*GOAL OF THE EXERCISE*: Return the data below in full. Keep each character unchanged.

##############################

(** [for (const line of lines) { ... }] (finish.ts, lines 26 to 32) *)
Fixpoint forLines (lines : list string) (msgs : list (value number)) (idx : nat)
  : outcome (list (value number) * nat) :=
  match lines with
  | [] => Ok (msgs, idx)
  | line :: rest =>
      if Text.blank line then forLines rest msgs idx
      else json ← parse line; forLines rest (msgs ++ [json])%list (S idx)
  end.

(** [for await (const chunk of fileStream) { ... }] (lines 21 to 33) *)
Fixpoint forChunks (cs : list string) (st : scan) : outcome scan :=
  match cs with
  | [] => Ok st
  | chunk :: rest =>
      let '(popped, lines) := Text.pop (Text.split_nl (buffer st +:+ chunk)) in
      '(msgs, idx) ← forLines lines (messages st) (lineIndex st);
      forChunks rest {| buffer := Text.orEmpty popped; messages := msgs; lineIndex := idx |}
  end.

(** The document [{ metadata, messages }]. *)
Definition document (metadata : value number) (msgs : list (value number))
  : value number :=
  Obj [("metadata", metadata); ("messages", Arr msgs)].

(** What is left in [buffer] after the last chunk (lines 35 to 39). *)
Definition lastLine (metadata : value number) (st : scan)
  : outcome (value number * list (value number)) :=
  if Text.blank (buffer st) then Ok (metadata, messages st)
  else
    json ← parse (buffer st);
    if (lineIndex st =? 0)%nat then Ok (json, messages st)
    else Ok (metadata, (messages st ++ [json])%list).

##############################

*YOUR RESPONSE*:
(** [for (const line of lines) { ... }] (finish.ts, lines 26 to 32) *)
Fixpoint forLines (lines : list string) (msgs : list (value number)) (idx : nat)
  : outcome (list (value number) * nat) :=
  match lines with
  | [] => Ok (msgs, idx)
  | line :: rest =>
      if Text.blank line then forLines rest msgs idx
      else json ← parse line; forLines rest (msgs ++ [json])%list (S idx)
  end.

(** [for await (const chunk of fileStream) { ... }] (lines 21 to 33) *)
Fixpoint forChunks (cs : list string) (st : scan) : outcome scan :=
  match cs with
  | [] => Ok st
  | chunk :: rest =>
      let '(popped, lines) := Text.pop (Text.split_nl (buffer st +:+ chunk)) in
      '(msgs, idx) ← forLines lines (messages st) (lineIndex st);
      forChunks rest {| buffer := Text.orEmpty popped; messages := msgs; lineIndex := idx |}
  end.

(** The document [{ metadata, messages }]. *)
Definition document (metadata : value number) (msgs : list (value number))
  : value number :=
  Obj [("metadata", metadata); ("messages", Arr msgs)].

(** What is left in [buffer] after the last chunk (lines 35 to 39). *)
Definition lastLine (metadata : value number) (st : scan)
  : outcome (value number * list (value number)) :=
  if Text.blank (buffer st) then Ok (metadata, messages st)
  else
    json ← parse (buffer st);
    if (lineIndex st =? 0)%nat then Ok (json, messages st)
    else Ok (metadata, (messages st ++ [json])%list).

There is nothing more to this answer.